CPM state secretary to face tough fight

CPM state secretary to face tough fight

CPM state secretary to face tough fight

 Paschimanchal, literally the western region, consists of several crucial districts that are likely to yield Mamata Banerjee’s Trinamool Congress a clincher this polling season. 

But the man who stands between Mamata and the desired winning curve is CPM state secretary, Surjyakanta Mishra. Contesting from Narayangarh in West Midnapore, Mishra could bring to a halt the juggernaut that Mamata has set rolling with a campaign blitzkrieg. Unlike those parts of the district that come under tribal majority Jungle Mahal, Mishra’s home seat will probably reinstate him, going by people on the streets. What could work in Mishra’s favour is the pride most of his voters are taking in the belief that the five-time MLA will go on to become chief minister, if the Left-Congress combine snatches victory.

Going by cold statistics, things are hardly easy for Mishra. Even though he managed to retain his seat in 2011 in the face of a Trinamool clean sweep, in successive polls since then that the Left has failed to leave any mark. In the 2013 Panchayat elections, Trinamool wiped out CPM from the region, a feat the ruling party repeated during the 2014 general elections. Keeping in mind the numbers and making the necessary calculations, Mamata has decided to wrest the seat from the Left.

Mishra, however, will not be an easy man to beat at one of the largest Assembly seats in Bengal even though he has hardly found time to campaign in his constituency. “Democracy will prevail and people will resist all forces trying to stop them from casting their votes.

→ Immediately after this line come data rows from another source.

(** The integer value the C enumeration gives each constant. *)
Definition error_code (e : swd_error_t) : Z :=
  match e with
  | SWD_OK => 0
  | SWD_ERROR_TIMEOUT => 1
  | SWD_ERROR_FAULT => 2
  | SWD_ERROR_PROTOCOL => 3
  | SWD_ERROR_PARITY => 4
  | SWD_ERROR_WAIT => 5
  | SWD_ERROR_NOT_CONNECTED => 6
  | SWD_ERROR_NOT_HALTED => 7
  | SWD_ERROR_ALREADY_HALTED => 8
  | SWD_ERROR_INVALID_STATE => 9
  | SWD_ERROR_NO_MEMORY => 10
  | SWD_ERROR_INVALID_CONFIG => 11
  | SWD_ERROR_RESOURCE_BUSY => 12
  | SWD_ERROR_INVALID_PARAM => 13
  | SWD_ERROR_NOT_INITIALIZED => 14
  | SWD_ERROR_ABSTRACT_CMD => 15
  | SWD_ERROR_BUS => 16
  | SWD_ERROR_ALIGNMENT => 17
  | SWD_ERROR_VERIFY => 18
  end.

(** [swd_result_t]: the carrier of a fallible 32-bit read. *)
Record swd_result_t : Set := mk_result { error : swd_error_t; value : Z }.

Definition SWD_PIO_AUTO : Z := 0xFF.
Definition SWD_SM_AUTO : Z := 0xFF.

Definition SWD_ACK_OK : Z := 0x1.
Definition SWD_ACK_WAIT : Z := 0x2.
Definition SWD_ACK_FAULT : Z := 0x4.
Definition SWD_ACK_ERROR : Z := 0x7.

(** ** swd.c: ACK decoding *)

(** [swd_ack_to_error]: the [switch] on the [uint8_t] ack, first matching
    [case] label wins, [default] last. *)
Definition swd_ack_to_error (ack : Z) : swd_error_t :=
  if ack =? SWD_ACK_OK then SWD_OK
  else if ack =? SWD_ACK_WAIT then SWD_ERROR_WAIT
  else if ack =? SWD_ACK_FAULT then SWD_ERROR_FAULT
  else if ack =? SWD_ACK_ERROR then SWD_ERROR_PROTOCOL
  else SWD_ERROR_PROTOCOL.

(** ** internal.h: the session structures *)

(** A pointer to a heap-allocated [swd_target_t]; [None] is [NULL]. *)
Abbreviation addr := positive.
Abbreviation target_ptr := (option positive).

Record dap_state_t : Set := mk_dap {
  current_apsel : Z;
  current_bank : Z;
  ctrlsel : bool;
  select_cache : Z;
  powered : bool;
  retry_count : Z
}.

Record hart_state_t : Set := mk_hart {
  halt_state_known : bool;
  halted : bool;
  cache_valid : bool;
  cached_pc : Z;
  cached_gprs : list Z;
  cache_timestamp : Z
}.

Definition RP2350_NUM_HARTS : nat := 2.

Record rp2350_state_t : Set := mk_rp2350 {
  initialized : bool;
  sba_initialized : bool;
  harts : list hart_state_t;
  cache_enabled : bool
}.

Record pio_state_t : Set := mk_pio {
  pio : Z;
  sm : Z;
  pio_offset : Z;
  pin_swclk : Z;
  pin_swdio : Z;
  freq_khz : Z;
  pio_initialized : bool
}.

Record swd_target : Set := mk_target {
  t_pio : pio_state_t;
  connected : bool;
  idcode : Z;
  dap : dap_state_t;
  rp2350 : rp2350_state_t;
  last_error : swd_error_t;
  last_ack : Z;
  error_detail : string;
  resource_registered : bool
}.

(** [resource_tracker_t]: two arrays of four owner pointers and a count. *)
Record resource_tracker_t : Set := mk_tracker {
  pio0_sm_owners : list target_ptr;
  pio1_sm_owners : list target_ptr;
  active_count : Z
}.

(** swd.h: [swd_config_t]. *)
Record swd_config_t : Set := mk_config {
  cfg_pio : Z;
  cfg_sm : Z;
  cfg_pin_swclk : Z;
  cfg_pin_swdio : Z;
  cfg_freq_khz : Z;
  cfg_enable_caching : bool;
  cfg_retry_count : Z
}.

(** The memory [calloc(1, sizeof(swd_target_t))] hands out: every field zero. *)
Definition hart_zero : hart_state_t :=
  mk_hart false false false 0 (replicate 32 0) 0.

Definition target_zero : swd_target :=
  mk_target (mk_pio 0 0 0 0 0 0 false) false 0
            (mk_dap 0 0 false 0 false 0)
            (mk_rp2350 false false (replicate RP2350_NUM_HARTS hart_zero) false)
            SWD_OK 0 EmptyString false.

If the polls are free and fair, things will change in Bengal,” Mishra said in one of the few public rallies he addressed at Narayangarh.

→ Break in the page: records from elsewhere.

Lemma flush_update_well_formed now t :
  well_formed t →
  flush_update now REAL_UPDATE_COLS t
  = Ok (REAL_UPDATE_COLS, emit_update now t).
Proof.
  intros Hwf.
  destruct (flush_update now REAL_UPDATE_COLS t) as [r|e] eqn:Hrun.
  { by rewrite (flush_update_inv _ _ _ _ Hrun). }
  exfalso. revert Hrun. unfold flush_update.
  destruct (bool_decide (clean t)); [discriminate|].
  destruct (decide (cls t ∈ registered)) as [Hin|Hout].
  - rewrite dispatch_update_registered by done.
    destruct (skip_updated_at_returns t Hwf) as [r Hr]. by rewrite Hr.
  - by rewrite dispatch_update_unregistered.
Qed.

(** A class without configuration: no listener, the plain UPDATE. *)
Lemma flush_update_not_configured now t :
  REAL_UPDATE_COLS !! tablename (cls t) = None →
  flush_update now REAL_UPDATE_COLS t
  = Ok (REAL_UPDATE_COLS, emit_update now t).
Proof.
  intros Hcfg. unfold flush_update.
  destruct (bool_decide (clean t)); [done|].
  rewrite dispatch_update_unregistered; [done|].
  intros Hreg%configured_iff_registered. rewrite Hcfg in Hreg.
  by destruct Hreg.
Qed.

(** A configured class, some meaningful column changed: the plain UPDATE. *)
Lemma flush_update_changed now t cols :
  REAL_UPDATE_COLS !! tablename (cls t) = Some cols →
  well_formed t →
  existsb (changed t) cols = true →
  flush_update now REAL_UPDATE_COLS t
  = Ok (REAL_UPDATE_COLS, emit_update now t).
Proof. intros _ Hwf _. by apply flush_update_well_formed. Qed.

(** An UPDATE stamps an [onupdate] column that has no net change. *)
Lemma persisted_onupdate now t c a :
  attrs t !! c = Some a →
  has_changes (history a) = false →
  c ∈ onupdate_columns (cls t) →
  net_change t = true →
  persisted (emit_update now t) c = Some (VDateTime now).
Proof.
  intros Ha Hch Hon Hnet. rewrite persisted_emit_update, Ha, Hnet.
  unfold written. cbn [fmap option_fmap option_map]. rewrite Hch.
  by rewrite bool_decide_eq_true_2.
Qed.

(** A column with a net change gets the value on the object. *)
Lemma persisted_net_changed now t c a :
  attrs t !! c = Some a →
  has_changes (history a) = true →
  persisted (emit_update now t) c = Some (loaded_value a).
Proof.
  intros Ha Hch. rewrite persisted_emit_update, Ha.
  rewrite (proj2 (net_change_true t)) by eauto.
  unfold written. cbn [fmap option_fmap option_map]. by rewrite Hch.
Qed.

(** Without a net change the row stays. *)
Lemma persisted_no_net_change now t c :
  net_change t = false →
  persisted (emit_update now t) c = persisted t c.
Proof. intros Hnet. by rewrite persisted_emit_update, Hnet. Qed.

End Update.

(** ** The scenarios of the specification, evaluated *)

Section Scenarios.

Local Open Scope Z_scope.

(** A project with [updated_at = 100]; the caller sets [status]; flushed at
    200: the row now carries 200. *)
Example scenario_project_status :
  ∃ t', flush_update 200 REAL_UPDATE_COLS project_set_status
        = Ok (REAL_UPDATE_COLS, t')
        ∧ persisted t' "updated_at" = Some (VDateTime 200).
Proof. eexists. split; vm_compute; reflexivity. Qed.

 His campaign agents state that even though Mishra has not been able to spend much time in the area, owing to his organisational responsibilities, voters will understand.

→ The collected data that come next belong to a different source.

(** * SphereOLED: the blink/button event dispatcher of [main.c]

    A shallow embedding of [SphereOLED/SphereOLED/main.c]: the file-scope
    variables become a record, every function of the file becomes a
    computation in a small monad that threads that record and collects the
    calls made to the platform (applibs, the epoll/timerfd helpers and the
    display library) as a list of events.  The values those calls return
    are not chosen by the program; they are supplied by the caller of the
    model, one record per handler invocation, per initialisation and per
    teardown. *)

From Stdlib Require Import ZArith List String Bool Lia.
Import ListNotations.
Local Open Scope string_scope.
Local Open Scope list_scope.
Local Open Scope Z_scope.

(** ** Data *)

(** [GPIO_Value_Type] of applibs/gpio.h: the two levels of a digital line. *)
Inductive GPIO_Value_Type : Type :=
  | GPIO_Value_Low
  | GPIO_Value_High.

Definition GPIO_Value_eqb (a b : GPIO_Value_Type) : bool :=
  match a, b with
  | GPIO_Value_Low, GPIO_Value_Low => true
  | GPIO_Value_High, GPIO_Value_High => true
  | _, _ => false
  end.

(** [struct timespec]. *)
Record timespec : Type := mk_timespec { tv_sec : Z; tv_nsec : Z }.

(** The two [EventData] objects of the file; each carries one handler. *)
Inductive EventData : Type :=
  | buttonEventData
  | blinkingLedTimerEventData.

(** Board identifiers of mt3620_rdb.h, kept symbolic. *)
Inductive Peripheral : Type :=
  | MT3620_RDB_BUTTON_A
  | MT3620_GPIO0
  | MT3620_I2C_ISU2.

(** Scroll constants of OLEDlib.h, kept symbolic. *)
Inductive ScrollDirection : Type := SCROLL_VERTICAL_LEFT.
Inductive ScrollSpeed : Type := SCROLL_PER_25_FRAMES.
Inductive BusSpeed : Type := I2C_BUS_SPEED_HIGH.

(** Constants of applibs/gpio.h, sys/epoll.h and signal.h, kept symbolic. *)
Inductive GPIO_OutputMode_Type : Type := GPIO_OutputMode_PushPull.
Inductive EpollEvents : Type := EPOLLIN.
Inductive Signal : Type := SIGTERM.

(** The calls into the display library, with their arguments. *)
Inductive OLED_Call : Type :=
  | OLED_Init (fd : Z) (flag : bool)
  | OLED_ClearDisplay
  | OLED_SetTextPos (row col : Z)
  | OLED_PutString (s : string)
  | OLED_ClearPos (a b c : Z)
  | OLED_SetVerticalScrollProperties (d : ScrollDirection) (first last : Z)
      (sp : ScrollSpeed) (offset : Z)
  | OLED_ActivateScroll
  | OLED_SetInverseDisplay
  | OLED_SetNormalDisplay.

(** The calls that hand out a descriptor. *)
Inductive OpenCall : Type :=
  | CreateEpollFd_call
  | GPIO_OpenAsInput_call (p : Peripheral)
  | CreateTimerFdAndAddToEpoll_call (epfd : Z) (period : timespec) (ed : EventData)
      (events : EpollEvents)
  | GPIO_OpenAsOutput_call (p : Peripheral) (mode : GPIO_OutputMode_Type)
      (initial : GPIO_Value_Type)
  | I2CMaster_Open_call (p : Peripheral).

(** What the program does to the outside world, in the order it does it.
    [res] is the value the call returned. *)
Inductive Event : Type :=
  | EvLog_Debug (fmt : string)
  | EvSigaction (s : Signal)
  | EvOpen (c : OpenCall) (res : Z)
  | EvConsumeTimerFdEvent (fd : Z) (res : Z)
  | EvGPIO_GetValue (fd : Z) (res : Z) (v : GPIO_Value_Type)
  | EvGPIO_SetValue (fd : Z) (v : GPIO_Value_Type) (res : Z)
  | EvSetTimerFdToPeriod (fd : Z) (period : timespec) (res : Z)
  | EvI2CMaster_SetBusSpeed (fd : Z) (sp : BusSpeed)
  | EvOLED (c : OLED_Call)
  | EvNanosleep (t : timespec)
  | EvWait (epfd : Z) (res : Z)
  | EvClose (fd : Z) (res : Z).

(** The file-scope variables of main.c. *)
Record Globals : Type := mk_Globals {
  ledBlinkRateButtonGpioFd : Z;
  buttonPollTimerFd : Z;
  blinkingLedGpioFd : Z;
  blinkingLedTimerFd : Z;
  i2cFd : Z;
  epollFd : Z;
  buttonState : GPIO_Value_Type;
  ledState : GPIO_Value_Type;
  blinkIntervalIndex : Z;
  terminationRequired : bool
}.

(** Their initialisers (lines 29-46). *)
Definition initial_globals : Globals :=
  {| ledBlinkRateButtonGpioFd := -1;
     buttonPollTimerFd := -1;
     blinkingLedGpioFd := -1;
     blinkingLedTimerFd := -1;
     i2cFd := -1;
     epollFd := -1;
     buttonState := GPIO_Value_High;
     ledState := GPIO_Value_High;
     blinkIntervalIndex := 0;
     terminationRequired := false |}.

Definition numBlinkIntervals : Z := 3.

Definition blinkIntervals : list timespec :=
  [ mk_timespec 0 125000000; mk_timespec 0 250000000; mk_timespec 0 500000000 ].

(** [blinkIntervals[i]].  The source indexes the array only with the value
    of [blinkIntervalIndex], which stays inside the table (see
    [index_in_table]); outside the table the C expression has no defined
    value and the model returns a zero period. *)
Definition blinkIntervals_at (i : Z) : timespec :=
  nth (Z.to_nat i) blinkIntervals (mk_timespec 0 0).

(** ** The monad: file-scope state and the log of calls *)

Definition M (A : Type) : Type := Globals -> A * Globals * list Event.

Definition ret {A} (a : A) : M A := fun g => (a, g, []).

Definition bind {A B} (m : M A) (f : A -> M B) : M B :=
  fun g =>
    let '(a, g1, e1) := m g in
    let '(b, g2, e2) := f a g1 in
    (b, g2, e1 ++ e2).

Notation "x <- m ;; k" := (bind m (fun x => k))
  (at level 61, m at next level, right associativity).
Notation "m ;; k" := (bind m (fun _ => k))
  (at level 61, right associativity).

Definition emit (e : Event) : M unit := fun g => (tt, g, [e]).
Definition gets {A} (f : Globals -> A) : M A := fun g => (f g, g, []).
Definition modify (f : Globals -> Globals) : M unit := fun g => (tt, f g, []).

Definition result_of {A} (r : A * Globals * list Event) : A := fst (fst r).
Definition globals_of {A} (r : A * Globals * list Event) : Globals := snd (fst r).
Definition events_of {A} (r : A * Globals * list Event) : list Event := snd r.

Narayangarh, with around 2.4 lakh voters, sent Mishra back to the state Assembly with a margin of slightly over 7,800 in 2011. What followed was a “reign of terror and rigging” Trinamool unleashed in the subsequent elections in 2013 and 2014, claim local CPM leaders. In 2013, Trinamool won 15 of the 16 Gram Panchayats, captured the Panchayat Samity and Zilla Parishad and in 2014, CPM lost the Assembly segment under Midnapore Lok Sabha seat by around 24,000 votes.

 Initial reports suggested that Mishra was not keen on contesting this time due to his responsibilities as the state secretary, also may be because of the electoral situation. His agents and campaign managers, however, believe Mishra will be smiling all the way to victory. He is the first CPM state secretary to be contesting elections since party patriarch Jyoti Basu. Basu contested the polls in 1952 when he held the same office of an undivided Communist party. CPM’s convention has always been to keep the top office-bearer away from poll posters, and confined behind closed doors to make strategies on all the moves. CPM zonal committee secretary Madan Bose admitted that Mishra did not want to be fielded.

“He agreed to contest only because the request came from the polit bureau. His only condition was to contest from Narayangarh and nowhere else,” Bose said. Bose, who said that Mishra’s campaign machinery is being run by the zonal committee, claimed that the situation in Narayangarh started undergoing a change since mid-2015. People started complaining about the “misrule of Trinamool leaders” in every level of the Panchayat, he said. “After almost four years, people started joining our meetings and rallies. Even though Mishra will spend only five days to campaign in the area, a huge crowd will wait for him.

Trinamool is already worried over our coalition with Congress. They have realised that people are tired of them and want this rule of anarchy to end,” Bose said. The prevalent belief among most voters is that “daktaar-babu (Mr Doctor)”, as Mishra is known locally due to his formal medical training, will have a cure for the ruling party’s wrongs.